Eis porque o elemento grego na teologia cristã tendeu cada vez mais para se converter numa espécie de platonismo seco, uma coisa de diagramas e de abstracções, todas elas muitíssimo nobres, sem dúvida, mas que não eram suficientemente tocadas por essa coisa imensa que, por definição, é quase o contrário das abstracções: a Incarnação. O seu Logos era o Verbo, mas não o Verbo feito carne. Por vias muito subtis, muitas vezes escapando à definição doutrinal, este espírito espalhou-se pelo mundo da cristandade, a partir do lugar onde o sagrado imperador se sentava debaixo de mosaicos dourados; e a civilização do império romano nivelou-se numa degradação moral, que preparou uma espécie de caminho suave para Maomé. Porque o islão foi a realização final dos iconoclastas. Todavia, muito antes disso, já havia esta tendência para tornar a cruz meramente decorativa como o crescente, transformá-la num símbolo como a chave grega ou a roda de Buda. Mas há algo de passivo num tal mundo de símbolos; a chave grega não abre porta nenhuma, enquanto a roda de Buda gira sempre e nunca avança.
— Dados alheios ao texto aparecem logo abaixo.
Definition set_notebooks (v : gmap Scope Notebook) (r : Repo) : Repo :=
  mkRepo v (metadata r) (idempotency r) (binding_targets r) (bindings r) (activities r) (binding_terminations r) (unbind_idempotency r) (deletions r) (deletion_idempotency r) (draws r).
Definition set_metadata (v : gmap Scope (list Metadata)) (r : Repo) : Repo :=
  mkRepo (notebooks r) v (idempotency r) (binding_targets r) (bindings r) (activities r) (binding_terminations r) (unbind_idempotency r) (deletions r) (deletion_idempotency r) (draws r).
Definition set_idempotency (v : gmap IdemScope (string * NotebookHomeView)) (r : Repo) : Repo :=
  mkRepo (notebooks r) (metadata r) v (binding_targets r) (bindings r) (activities r) (binding_terminations r) (unbind_idempotency r) (deletions r) (deletion_idempotency r) (draws r).
Definition set_binding_targets (v : gset (string * string * option string)) (r : Repo) : Repo :=
  mkRepo (notebooks r) (metadata r) (idempotency r) v (bindings r) (activities r) (binding_terminations r) (unbind_idempotency r) (deletions r) (deletion_idempotency r) (draws r).
Definition set_bindings (v : gmap Scope (list NotebookBinding)) (r : Repo) : Repo :=
  mkRepo (notebooks r) (metadata r) (idempotency r) (binding_targets r) v (activities r) (binding_terminations r) (unbind_idempotency r) (deletions r) (deletion_idempotency r) (draws r).
Definition set_activities (v : gmap Scope (list NotebookActivity)) (r : Repo) : Repo :=
  mkRepo (notebooks r) (metadata r) (idempotency r) (binding_targets r) (bindings r) v (binding_terminations r) (unbind_idempotency r) (deletions r) (deletion_idempotency r) (draws r).
Definition set_binding_terminations (v : gmap Scope (gset (string * string))) (r : Repo) : Repo :=
  mkRepo (notebooks r) (metadata r) (idempotency r) (binding_targets r) (bindings r) (activities r) v (unbind_idempotency r) (deletions r) (deletion_idempotency r) (draws r).
Definition set_unbind_idempotency (v : gmap IdemScope (string * NotebookBindingChangeView)) (r : Repo) : Repo :=
  mkRepo (notebooks r) (metadata r) (idempotency r) (binding_targets r) (bindings r) (activities r) (binding_terminations r) v (deletions r) (deletion_idempotency r) (draws r).
Definition set_deletions (v : gmap Scope (string * NotebookDeletionView)) (r : Repo) : Repo :=
  mkRepo (notebooks r) (metadata r) (idempotency r) (binding_targets r) (bindings r) (activities r) (binding_terminations r) (unbind_idempotency r) v (deletion_idempotency r) (draws r).
Definition set_deletion_idempotency (v : gmap IdemScope (string * NotebookDeletionView)) (r : Repo) : Repo :=
  mkRepo (notebooks r) (metadata r) (idempotency r) (binding_targets r) (bindings r) (activities r) (binding_terminations r) (unbind_idempotency r) (deletions r) v (draws r).
Definition set_draws (v : Draws) (r : Repo) : Repo :=
  mkRepo (notebooks r) (metadata r) (idempotency r) (binding_targets r) (bindings r) (activities r) (binding_terminations r) (unbind_idempotency r) (deletions r) (deletion_idempotency r) v.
Em parte devido a estas influências negativas, em parte devido a um ascetismo necessário e nobre, que buscava rivalizar com o padrão tremendo dos mártires, as primitivas idades cristãs haviam sido excessivamente anticorpóreas e demasiado próximas da linha perigosa do misticismo maniqueu. Havia, porém, muito menos perigo em os santos macerarem o corpo do que em os sábios o desprezarem. Admitida toda a grandeza da contribuição de Agostinho para o cristianismo, havia, de certo modo, perigo mais subtil no Agostinho platónico do que no Agostinho maniqueu. Dela proveio uma mentalidade que, inconscientemente, levou à heresia de dividir a substância da Trindade. Pensava que Deus era, de modo demasiado exclusivo, um Espírito que purifica ou um Salvador que redime, e muito pouco um Criador que cria. Eis porque homens como Tomás de Aquino entendiam dever corrigir Platão pelo recurso a Aristóteles, ele que considerou as coisas como as encontrou, exactamente como Tomás de Aquino as aceitou conforme Deus as fez. Em toda a obra de São Tomás, o mundo de criação positiva está perpetuamente presente. Humanamente falando, foi ele quem salvou o elemento humano na teologia cristã, embora utilizasse, por conveniência, certos elementos da filosofia pagã. Mas, como já se disse, o elemento humano é também cristão.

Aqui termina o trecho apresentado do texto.